Exercise description: Within the listing below, please copy exactly the lines between the line holding "set (m' := <[is_thread" and the line holding "unfold m'. rewrite !lookup_insert_ne", inclusive.
Input data Start Marker
Lemma init_spec strategy ans m c stack_size f param :
  alloc_ok strategy ans m stack_size -> context_mapped m c -> f <> NULL -> 103 <= stack_size < 2 ^ 46 ->
  let p := alloc_ptr ans in
  let sp := (p + stack_size_of strategy stack_size - 8) / 16 * 16 - 80 in
  exists m1, fiber_context_init strategy ans m c stack_size f param =
      Some (FIBER_SUCCESS, None,
        <[is_thread c:=0]> (<[ctx_stack_pointer c:=sp]> (pushed m1 (sp + 72) (initial_words f param)))) /\
    m1 !! ctx_stack c = Some p /\ m1 !! ctx_stack_size c = Some (stack_size_of strategy stack_size) /\
    (forall a, a <> ctx_stack c -> a <> ctx_stack_size c ->
      m1 !! a = (stack_block strategy p stack_size ∪ m) !! a).
Proof.
  intros Hok Hc Hf Hs p sp. destruct (alloc_spec _ _ _ _ _ Hok Hc) as (m1 & Ea & A1 & A2 & A3).
  destruct (initial_words_fit _ _ _ _ Hok Hs) as (W0 & W1 & W2 & W3). destruct (fields_apart c) as (_ & N2 & _ & N4 & _ & N6).
  pose proof Hc as (Hc0 & M1 & M2 & M3 & M4). fold p in W0, W1, W2, W3, A1, A3.
  exists m1. split; [|done]. unfold fiber_context_init.
  rewrite (proj2 (Z.eqb_neq c NULL)), (proj2 (Z.eqb_neq f NULL)), (proj2 (Z.eqb_neq stack_size 0)) by (done || lia).
  cbn [orb]. rewrite Ea. cbn [mbind option_bind Z.eqb]. unfold load. rewrite A1, A2. cbn [mbind option_bind].
  rewrite (u64_small (p + _ - 8)), align16 by lia. set (top := (p + _ - 8) / 16 * 16) in *.
  assert (is_Some (m1 !! ctx_stack_pointer c)) as M3'.
  { rewrite A3 by congruence. rewrite lookup_union_r by (by eapply fresh_apart). done. }
  rewrite store_mapped by done. cbn [mbind option_bind]. rewrite u64_small by lia.
  rewrite (push_all_spec c _ _ (top - 8)); [|apply lookup_insert_eq|cbn; lia|].
  2:{ intros a Ha. specialize (W3 a Ha). assert (is_Some (m !! a) -> False) as Hno.
      { intros Hsome. pose proof (fresh_apart _ _ _ _ _ Hok Hsome) as E. fold p in E. congruence. }
      assert (a <> ctx_stack_pointer c /\ a <> ctx_stack c /\ a <> ctx_stack_size c) as (? & ? & ?)
        by (split_and!; intros ->; by apply Hno).
      split; [|done]. rewrite lookup_insert_ne by congruence. rewrite A3 by done. rewrite lookup_union. rewrite W3.
      destruct (m !! a); by eexists. }
  cbn [mbind option_bind length]. rewrite pushed_insert.
  2:{ intros Hw. specialize (W3 _ Hw). pose proof (fresh_apart _ _ _ _ _ Hok M3) as E. fold p in E. congruence. }
  rewrite insert_insert_eq, lookup_insert_eq. cbn [mbind option_bind].
  replace (top - 8 - 8 * Z.of_nat 9) with sp by (unfold sp; fold top; lia).
  replace (top - 8) with (sp + 72) by (unfold sp; fold top; lia).
  assert (Z.land sp 15 = 0) as ->.
  { change 15 with (2 ^ 4 - 1). rewrite land_pow2_mod by lia. unfold sp, top. Z.to_euclidean_division_equations. lia. }
  cbn [Z.eqb negb]. rewrite store_mapped; [done|].
  rewrite lookup_insert_ne by done. apply pushed_mapped. rewrite A3.
  - rewrite lookup_union_r by (by eapply fresh_apart). done.
  - destruct (fields_apart c) as (_ & _ & ? & _). congruence.
  - destruct (fields_apart c) as (_ & _ & _ & _ & ? & _). congruence.
Qed.

(** New contexts.  [fiber_context_init] succeeds on a fresh block and
    prepares a stack inside it; the first switch to the context, from any
    context, enters the given function with the given parameter in [rdi], the
    stack aligned as the ABI wants at a function's entry and a null return
    address on it. *)
Theorem new_context_starts strategy ans m c stack_size f param :
  alloc_ok strategy ans m stack_size -> context_mapped m c -> f <> NULL -> 103 <= stack_size < 2 ^ 46 ->
  exists m' sp, fiber_context_init strategy ans m c stack_size f param = Some (FIBER_SUCCESS, None, m') /\
    m' !! ctx_stack_pointer c = Some sp /\ m' !! is_thread c = Some 0 /\
    stack_base strategy (alloc_ptr ans) <= sp /\ sp + 72 < alloc_ptr ans + stack_size_of strategy stack_size /\
    forall label x from,
      (forall a, sp <= a <= sp + 64 \/ a = ctx_stack_pointer c -> mem x !! a = m' !! a) ->
      can_suspend x from -> apart x from sp ->
      exists x', fiber_context_swap label x from c = Some x' /\ rip x' = f /\ regs x' RDI = param /\
        regs x' RSP = sp + 56 /\ (regs x' RSP + 8) mod 16 = 0 /\ mem x' !! regs x' RSP = Some NULL.
Proof.
  intros Hok Hc Hf Hs. destruct (init_spec strategy ans m c stack_size f param Hok Hc Hf Hs) as (m1 & -> & I1 & I2 & I3).
  destruct (initial_words_fit _ _ _ _ Hok Hs) as (W0 & W1 & W2 & W3). destruct (fields_apart c) as (_ & _ & _ & _ & _ & N6).
  set (top := (alloc_ptr ans + stack_size_of strategy stack_size - 8) / 16 * 16) in *. set (sp := top - 80) in *.
  set (m' := <[is_thread c:=0]> _). exists m', sp. pose proof Hc as (Hc0 & M1 & M2 & M3 & M4).
  assert (forall i v, initial_words f param !! i = Some v -> m' !! (sp + 64 - 8 * Z.of_nat i) = Some v) as Hw.
  { intros i v Hi. pose proof (lookup_lt_Some _ _ _ Hi) as Hlt. cbn in Hlt.
    assert (stack_block strategy (alloc_ptr ans) stack_size !! (sp + 64 - 8 * Z.of_nat i) = Some 0) as Hb.
    { apply W3. exists i. split; [done|]. unfold sp. lia. }
    assert (forall a, is_Some (m !! a) -> a <> sp + 64 - 8 * Z.of_nat i) as Hne.
    { intros a Ha ->. by rewrite (fresh_apart _ _ _ _ _ Hok Ha) in Hb. }
    unfold m'. rewrite !lookup_insert_ne by (by apply Hne).
    replace (sp + 64 - 8 * Z.of_nat i) with (sp + 72 - 8 * (Z.of_nat i + 1)) by lia. by apply pushed_inside. }
  assert (m' !! ctx_stack_pointer c = Some sp) as Hcp.
  { unfold m'. rewrite lookup_insert_ne by congruence. apply lookup_insert_eq. }
  split_and!; [done|done|apply lookup_insert_eq|unfold sp; lia| |].
  { assert (top <= alloc_ptr ans + stack_size_of strategy stack_size - 8) by (unfold top; Z.to_euclidean_division_equations; lia). unfold sp. lia. }
  intros label x from Hag Hcs Hap.
  assert (frame (mem x) sp (fun _ => 0) f param) as Hfr.
  { split_and!.
    - intros i d Hi. pose proof (lookup_lt_Some _ _ _ Hi) as Hlt. cbn in Hlt. rewrite Hag by lia.
      replace (sp + 8 * Z.of_nat i) with (sp + 64 - 8 * Z.of_nat (8 - i)) by lia. apply Hw.
      destruct i as [|[|[|[|[|[|i]]]]]]; reflexivity || lia.
    - rewrite Hag by lia. replace (sp + 48) with (sp + 64 - 8 * Z.of_nat 2) by lia. by apply Hw.
    - rewrite Hag by lia. replace (sp + 64) with (sp + 64 - 8 * Z.of_nat 0) by lia. by apply Hw. }
  destruct (swap_spec label x from c sp (fun _ => 0) f param) as (x' & E & S1 & S2 & S3 & S4 & S5);
    [done|done|rewrite Hag by (by right); done|done|unfold sp; lia|done|].
  exists x'. split_and!; [done|done|done|done| |].
  - rewrite S2. unfold sp, top. Z.to_euclidean_division_equations. lia.
  - rewrite S2, S5. destruct (Hap (sp + 56)) as [? ?]; [lia|]. rewrite suspended_other by done. rewrite Hag by lia.
    replace (sp + 56) with (sp + 64 - 8 * Z.of_nat 1) by lia. by apply Hw.
Qed.

Lemma dom_pushed vs : forall m top, (forall a, words_below top (length vs) a -> is_Some (m !! a)) ->
  dom (pushed m top vs) = dom m.
Proof.
  induction vs as [|v vs IH]; intros m top Hm; [done|]. cbn [pushed length] in *.
  rewrite IH.
  - apply dom_insert_lookup_L, Hm, words_below_S. by left.
  - intros a Ha. rewrite lookup_insert. case_decide; [by eexists|]. apply Hm, words_below_S. by right.
Qed.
Input data End Marker
Solution for this task:
  set (m' := <[is_thread c:=0]> _). exists m', sp. pose proof Hc as (Hc0 & M1 & M2 & M3 & M4).
  assert (forall i v, initial_words f param !! i = Some v -> m' !! (sp + 64 - 8 * Z.of_nat i) = Some v) as Hw.
  { intros i v Hi. pose proof (lookup_lt_Some _ _ _ Hi) as Hlt. cbn in Hlt.
    assert (stack_block strategy (alloc_ptr ans) stack_size !! (sp + 64 - 8 * Z.of_nat i) = Some 0) as Hb.
    { apply W3. exists i. split; [done|]. unfold sp. lia. }
    assert (forall a, is_Some (m !! a) -> a <> sp + 64 - 8 * Z.of_nat i) as Hne.
    { intros a Ha ->. by rewrite (fresh_apart _ _ _ _ _ Hok Ha) in Hb. }
    unfold m'. rewrite !lookup_insert_ne by (by apply Hne).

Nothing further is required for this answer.